3,奪三振は、1イニングあたり0.8個以上 ◎

 奪三振率は、1イニングあたり1.13個。イニング数以上のペースで三振を奪えており、ボールの威力が勝っている、決め手があると判断できます。

(数字からわかること)

 投球術や制球力に不安を感じておりましたが、思ったほどは悪くないのかなという気が致しました。ボールの威力は素晴らしいようなので、この部分が更に伸びるようだとプロでも楽しみ。



(投球フォームから考える)

今度は、フォームの観点から実態や今後の可能性に迫ってみたいと思います。

<広がる可能性> ☆☆☆

 引き上げた足をピンと伸ばさないまま重心を落として来るフォームであり、前に背中を折って来るのでお尻は一塁側に落とせません。お尻が落とせないということは、身体を捻り出すのに必要なスペースが確保できないわけで、カーブで緩急をつけたり、フォークのような縦の変化球を投げ込むには適していないわけです。
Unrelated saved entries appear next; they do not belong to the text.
(* ===== verification/RbacEval.v ===== *)
(** * Access decisions

    The evaluator of [gitstore-api/internal/auth/provider/rbaclocal/provider.go]:
    a policy is compiled into bit sets of bindings by subject and rules by
    action; a request is decided by scanning the sets. [None] is a run-time
    panic: an index out of range or a nil pointer. *)

From S2P Require Import Prelude Entities Auth RbacPolicy.
From Stdlib Require Import Ascii.
From stdpp Require Import sorting pretty.

(** ** Bit sets *)

(** Sets of small numbers in words of 64 bits. *)
Notation Words := (list Z).
Definition setBit (ws : Words) (n : nat) : option Words :=
  w ← ws !! (n / 64); Some (<[n / 64 := Z.lor w (Z.shiftl 1 (Z.of_nat (n mod 64)))]> ws).
Definition testBit (ws : Words) (n : nat) : option bool :=
  w ← ws !! (n / 64);
  Some (negb (Z.land w (Z.shiftl 1 (Z.of_nat (n mod 64))) =? 0)%Z).
Definition unionWords (a b : Words) : Words := zip_with Z.lor a b.

(** [bindingSet], and the words of the visited rules. *)
Definition emptyBindings : Words := replicate ((maxPolicyBindings + 63) / 64) 0%Z.
Definition emptyVisited : Words := replicate ((maxPolicyRules * 2 + 63) / 64) 0%Z.

(** [bits.TrailingZeros64] *)
Definition TrailingZeros64 (x : Z) : nat :=
  default 64 (head (filter (λ i, Z.testbit x (Z.of_nat i) = true) (seq 0 64))).

(** ** Compilation *)

Record compiledRule : Type := mkCompiledRule {
  cr_id : nat;
  cr_index : nat;
  cr_names : gset string;
  cr_conditions : list (Condition * gset string);
}.
Notation compiledRole := (gmap string (list compiledRule)).
Record compiledBinding : Type := mkCompiledBinding {
  cb_diagnostic : string;
  cb_roleName : string;
  cb_namespace : string;
  cb_cluster : bool;
  cb_role : option compiledRole;
}.
Record compiledPolicy : Type := mkCompiled {
  cp_digest : string;
  cp_bySubject : gmap SubjectRef Words;
  cp_bindings : list compiledBinding;
  cp_ruleCount : nat;
  cp_roleCount : nat;
}.

Definition compileRule (id index : nat) (r : Rule) : compiledRule :=
  mkCompiledRule id index (list_to_set (ResourceNames r))
    ((λ c, (c, list_to_set (Values c))) <$> When r).
Definition addRule (c : compiledRule) (role : compiledRole) (acts : list ActionDefinition)
  : compiledRole :=
  foldl (λ m a, <[a_Action a := default [] (m !! a_Action a) ++ [c]]> m) role acts.
(** [n] numbers the rules of the whole policy, [i] those of the role. *)
Fixpoint compileRules (n i : nat) (role : compiledRole) (rules : list Rule) : compiledRole :=
  match rules with
  | [] => role
  | r :: rules => compileRules (S n) (S i) (addRule (compileRule n i r) role (actions r)) rules
  end.

Fixpoint compileRoles (kind : string) (defs : gmap string RoleDefinition) (names : list string)
    (st : gmap RoleRef compiledRole * nat) : gmap RoleRef compiledRole * nat :=
  match names with
  | [] => st
  | name :: names =>
      let rules := default [] (defs !! name) in
      compileRoles kind defs names
        (<[mkRoleRef kind name := compileRules st.2 0 ∅ rules]> st.1, st.2 + length rules)
  end.

Definition compileBinding (roles : gmap RoleRef compiledRole) (cluster : bool) (tier : string)
    (i : nat) (b : Binding) : compiledBinding :=
  mkCompiledBinding (tier +:+ "[" +:+ pretty i +:+ "]")
    (rr_Kind (b_RoleRef b) +:+ "/" +:+ rr_Name (b_RoleRef b)) (default "" (b_Namespace b)) cluster
    (roles !! b_RoleRef b).
(** Record the binding under each of its subjects. *)
Fixpoint indexSubjects (id : nat) (ix : gmap SubjectRef Words) (ss : list SubjectRef)
  : option (gmap SubjectRef Words) :=
  match ss with
  | [] => Some ix
  | s :: ss =>
      ws ← setBit (default emptyBindings (ix !! s)) id;
      indexSubjects id (<[s := ws]> ix) ss
  end.
Fixpoint compileBindings (roles : gmap RoleRef compiledRole) (cluster : bool) (tier : string)
    (i : nat) (bs : list Binding) (st : gmap SubjectRef Words * list compiledBinding)
  : option (gmap SubjectRef Words * list compiledBinding) :=
  match bs with
  | [] => Some st
  | b :: bs =>
      ix' ← indexSubjects (length st.2) st.1 (b_Subjects b);
      compileBindings roles cluster tier (S i) bs (ix', st.2 ++ [compileBinding roles cluster tier i b])
  end.

Definition compilePolicy (p : Policy) : option compiledPolicy :=
  let st := compileRoles "ClusterRole" (ClusterRoles p) (sortedNames (ClusterRoles p)) (∅, 0) in
  let st := compileRoles "Role" (Roles p) (sortedNames (Roles p)) st in
  bs ← compileBindings st.1 true "clusterRoleBindings" 0 (ClusterRoleBindings p) (∅, []);
  bs ← compileBindings st.1 false "roleBindings" 0 (RoleBindings p) bs;
  Some (mkCompiled (digest p) bs.1 bs.2 st.2 (size (ClusterRoles p) + size (Roles p))).

(** ** Requests *)

Record ResourceContext : Type := mkContext {
  rc_Kind : string;
  rc_Name : string;
  rc_OwnerSub : string;
  rc_Attrs : gmap string Any;
}.
Definition attrText (r : ResourceContext) (k : string) : option string :=
  match rc_Attrs r !! k with Some (AString s) => Some s | _ => None end.

(** The subject of the principal itself; [Some None] for the anonymous one. *)
Definition ownSubject (p : Principal) : option (option SubjectRef) :=
  match cutPrefix "system:serviceaccount:" (Subject p) with
  | Some name =>
      if negb (validIdentifier name) || hasSeparator name ||
         bool_decide (ServiceAccountUID p = "") || negb (saMethod (AuthMethod p)) then None
      else Some (Some (mkSubjectRef "ServiceAccount" name))
  | None =>
      if bool_decide (Subject p = "system:api") then
        if bool_decide (AuthMethod p = "internal")
        then Some (Some (mkSubjectRef "User" (Subject p))) else None
      else if hasPrefix "system:" (Subject p) || hasPrefix "serviceaccount:" (Subject p) then None
      else if bool_decide (AuthMethod p = "none") then
        if bool_decide (Subject p = "anon") then Some None else None
      else if negb (bool_decide (ServiceAccountUID p = "")) || saMethod (AuthMethod p) then None
      else Some (Some (mkSubjectRef "User" (Subject p)))
  end.
Definition groupRefused (p : Principal) (own : option SubjectRef) (g : string) : bool :=
  negb (validIdentifier g) ||
  (bool_decide (AuthMethod p = "none") &&
   bool_decide (g ∈ ["system:authenticated"; "system:serviceaccounts"; "system:masters"])) ||
  (negb (bool_decide (AuthMethod p = "none")) && bool_decide (g = "system:unauthenticated")) ||
  (bool_decide (g = "system:serviceaccounts") &&
   negb match own with Some s => bool_decide (sr_Kind s = "ServiceAccount") | None => false end).
Definition principalSubjects (o : option Principal) : option (list SubjectRef) :=
  p ← o;
  if negb (validIdentifier (Subject p)) || bool_decide (AuthMethod p = "") ||
     (MaxPrincipalGroups <? length (Groups p)) then None else
  own ← ownSubject p;
  if existsb (groupRefused p own) (Groups p) then None else
  Some (match own with Some s => [s] | None => [] end ++ (mkSubjectRef "Group" <$> Groups p)).

Definition ownerMatches (owner : string) (p : Principal) : bool :=
  negb (bool_decide (owner = "")) &&
  (bool_decide (owner = Subject p) || bool_decide (owner ∈ Groups p)).

Definition targetOwner (value : option Any) : option string :=
  match value with
  | Some (AObject ms) =>
      if negb (bool_decide (size ms = 2)) then None else
      kind ← mjoin (ms !! "kind");
      name ← mjoin (ms !! "name");
      if negb (validIdentifier name) then None else
      if bool_decide (kind = "User") then
        if hasPrefix "system:" name || hasPrefix "serviceaccount:" name then None
        else Some (EncodeOwnerSubject OwnerKindUser name)
      else if bool_decide (kind = "Group") then
        if hasPrefix "system:" name && negb (hasPrefix "system:group:" name) then None else
        let name := trimPrefix "system:group:" name in
        if negb (validIdentifier name) then None else Some (EncodeOwnerSubject OwnerKindGroup name)
      else if bool_decide (kind = "ServiceAccount") then
        if hasSeparator name then None else Some (EncodeOwnerSubject OwnerKindServiceAccount name)
      else None
  | _ => None
  end.

Definition conditionMatches (c : Condition * gset string) (r : ResourceContext) (owner member : bool)
  : option bool :=
  let (c, values) := c in
  if bool_decide (Token c = "owner") then Some owner else
  if bool_decide (Token c = "targetOwnerMember") then Some member else
  match attrText r (Attr c) with
  | None => Some false
  | Some value =>
      if (256 <? length_ value)%Z then Some false else
      if bool_decide (Op c = "eq") then v ← Value c; Some (bool_decide (value = v)) else
      if bool_decide (Op c = "neq") then v ← Value c; Some (negb (bool_decide (value = v))) else
      if bool_decide (Op c = "in") then Some (bool_decide (value ∈ values)) else
      if bool_decide (Op c = "notIn") then Some (negb (bool_decide (value ∈ values))) else Some false
  end.
Fixpoint conditionsMatch (cs : list (Condition * gset string)) (r : ResourceContext)
    (owner member : bool) : option bool :=
  match cs with
  | [] => Some true
  | c :: cs =>
      m ← conditionMatches c r owner member;
      if (m : bool) then conditionsMatch cs r owner member else Some false
  end.

(** ** The decision *)

Definition name_ : string := "rbac-local".
Definition decide_ (d : Decision_) (dig : string) : Decision_ :=
  mkDecision (d_Outcome d) (d_Reason d) (d_Provider d) dig.

(** A scan stops with a decision, or goes on with the rules visited so far and
    the reason to give if nothing grants. *)
Inductive scan : Type := Stop (d : Decision_) | Go (visited : Words) (reason : string).

Section request.
Context (snap : compiledPolicy) (def : ActionDefinition) (action : string) (r : ResourceContext).
Context (owner member : bool).

(** A transfer needs the owner, or an unconditional cluster rule; and a target
    the principal belongs to, or an unconditional rule. *)
Definition transferRefused (cluster unconditional : bool) : bool :=
  bool_decide (a_Verb def = "transfer") &&
  (negb (owner || (cluster && unconditional)) || negb (member || unconditional)).
Definition isNil {A} (l : list A) : bool := match l with [] => true | _ => false end.

Fixpoint tryRules (b : compiledBinding) (rules : list compiledRule) (visited : Words) (reason : string)
  : option scan :=
  match rules with
  | [] => Some (Go visited reason)
  | c :: rules =>
      let key := cr_id c * 2 + (if cb_cluster b then 1 else 0) in
      seen ← testBit visited key;
      if (seen : bool) then tryRules b rules visited reason else
      visited ← setBit visited key;
      if negb (bool_decide (cr_names c = ∅)) &&
         (negb (bool_decide (rc_Name r ∈ cr_names c)) || bool_decide (rc_Name r = ""))
      then tryRules b rules visited "instance mismatch" else
      matched ← conditionsMatch (cr_conditions c) r owner member;
      if negb matched then tryRules b rules visited "condition missing or false" else
      if transferRefused (cb_cluster b) (isNil (cr_conditions c))
      then tryRules b rules visited "transfer constraint" else
      Some (Stop (decide_ (Allow name_ ("policy=" +:+ cp_digest snap +:+ " binding=" +:+
        cb_diagnostic b +:+ " role=" +:+ cb_roleName b +:+ " rule=" +:+ pretty (cr_index c)))
        (cp_digest snap)))
  end.

Definition namespaceOf : string := default "" (attrText r "namespace").
Definition outOfScope (b : compiledBinding) : bool :=
  negb (cb_cluster b) &&
  (negb (bool_decide (a_Scope def = "namespace")) || bool_decide (namespaceOf = "") ||
   negb (bool_decide (namespaceOf = cb_namespace b))).

Definition tryBinding (id : nat) (visited : Words) (reason : string) : option scan :=
  b ← cp_bindings snap !! id;
  role ← cb_role b;
  match default [] (role !! action) with
  | [] => Some (Go visited reason)
  | rules => if outOfScope b then Some (Go visited "binding scope mismatch")
             else tryRules b rules visited reason
  end.

(** The bits of a word, lowest first; a word has at most 64. *)
Fixpoint scanWord (fuel : nat) (word : nat) (matches : Z) (visited : Words) (reason : string)
  : option scan :=
  match fuel with
  | 0 => None
  | S fuel =>
      if (matches =? 0)%Z then Some (Go visited reason) else
      let bit := TrailingZeros64 matches in
      let matches := Z.land matches (matches - 1) in
      s ← tryBinding (word * 64 + bit) visited reason;
      match s with
      | Stop d => Some (Stop d)
      | Go visited reason => scanWord fuel word matches visited reason
      end
  end.
Fixpoint scanWords (word : nat) (ws : Words) (visited : Words) (reason : string) : option scan :=
  match ws with
  | [] => Some (Go visited reason)
  | w :: ws =>
      s ← scanWord 65 word w visited reason;
      match s with
      | Stop d => Some (Stop d)
      | Go visited reason => scanWords (S word) ws visited reason
      end
  end.
End request.

Definition candidatesOf (snap : compiledPolicy) (subjects : list SubjectRef) : Words :=
  foldl (λ acc s, unionWords acc (default emptyBindings (cp_bySubject snap !! s)))
    emptyBindings subjects.

(** The target of a transfer; [None] refuses the request. *)
Definition targetFor (def : ActionDefinition) (r : ResourceContext) : option string :=
  if bool_decide (a_Verb def = "transfer") then targetOwner (rc_Attrs r !! "targetOwnerRef")
  else Some "".

Definition Authorize (snapshot : option compiledPolicy) (principal : option Principal)
    (action : string) (r : ResourceContext) : option Decision_ :=
  let deny reason := decide_ (Deny name_ reason)
                       (match snapshot with Some s => cp_digest s | None => "" end) in
  match snapshot, LookupAction action, principal, principalSubjects principal with
  | Some snap, Some def, Some p, Some subjects =>
      if negb (bool_decide (rc_Kind r = a_Kind def)) || (256 <? length_ (rc_Name r))%Z ||
         (256 <? length_ (rc_OwnerSub r))%Z then Some (deny "invalid authorization request") else
      match targetFor def r with
      | None => Some (deny "transfer requires valid targetOwnerRef")
      | Some target =>
          if bool_decide ("system:masters" ∈ Groups p)
          then Some (decide_ (Allow name_ ("trusted system:masters; policy=" +:+ cp_digest snap))
                       (cp_digest snap)) else
          s ← scanWords snap def action r (ownerMatches (rc_OwnerSub r) p) (ownerMatches target p)
                0 (candidatesOf snap subjects) emptyVisited "no matching binding";
          match s with
          | Stop d => Some d
          | Go _ reason => Some (deny ("policy=" +:+ cp_digest snap +:+ " " +:+ reason))
          end
      end
  | _, _, _, _ => Some (deny "invalid authorization request")
  end.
 「着地」までの粘りは思ったほど悪くはありませんでしたので、ある程度はカーブやフォークといった球種以外ならば、ピッチングの幅を広げて行けるフォームではあります。

<ボールの支配> ☆☆☆

 グラブは最後まで体の近くにあるようなので、両サイドへの投げ分けは安定。足の甲も映像ではわかり難かったのですが、地面を捉えているように見えます。これでも制球がアバウトなのは、「球持ち」が浅く指先の感覚が悪いのか、まだリリースが不安定だからではないのでしょうか。将来的には、改善できる下地は持っています。

<故障のリスク> ☆☆☆

 お尻は落とせないフォームですが、カーブやフォークを投げ込んでいるわけではないので、肘への負担は問題なさそう。腕の角度にも無理がないので、肩の故障の可能性も低いのでは。ただし力投派で消耗は激しいだけに、登板がキツくなると、どっかしらに症状が現れる危険性はあります。

<実戦的な術> ☆☆☆

 「着地」までの粘りも悪くなく、体の「開き」もスリークオーターの割には抑えられています。コースに投げていれば、そうは痛打されないのではないのでしょうか。

 腕は強く振れており、身体に絡んできます。強い腕の振りを活かして、スライダーなどの威力はあるよう。ボールへの体重の乗せは、身体が流れてしまっていて充分とはいえず、エネルギーをロスしている感じが致します。

(フォームのまとめ)

 投球の4大動作である「着地」「球持ち」「開き」「体重移動」では、「着地」「開き」は悪くなく、「球持ち」「体重移動」に課題を残します。

 「球持ち」に課題があるということは、コントロールに不安があります。「体重移動」に不安があるということは、ボールの質に影響します。

 それでも故障の可能性が低いフォームなので、どんどん投げ込んで欠点を改善して行って欲しいと思います。荒削りではありますが、充分に将来的に修正が可能なフォームではないかと考えます。



(最後に)


 身体に力がありそうですし、フォームや成績を見る限り、思ったよりは荒れ荒れな選手ではないのかなと思いました。近い将来、先発よりもリリーフで頭角を現すかもしれません。

 ただしこれだけの素材でありながら、ここまで指名がなかった理由が何なのか?それはそれで、引っかかる部分ではあります。精神的な部分で、何か大きな欠点を抱えている可能性も無きにしもあらず。ただちょっと調べた感じでは、中々の好素材ではないかと思うのですがどうなるでしょうか。ソフトバンク三軍戦は、ネット中継などもあるので、機会があればぜひ確認したいと思わせる選手でした。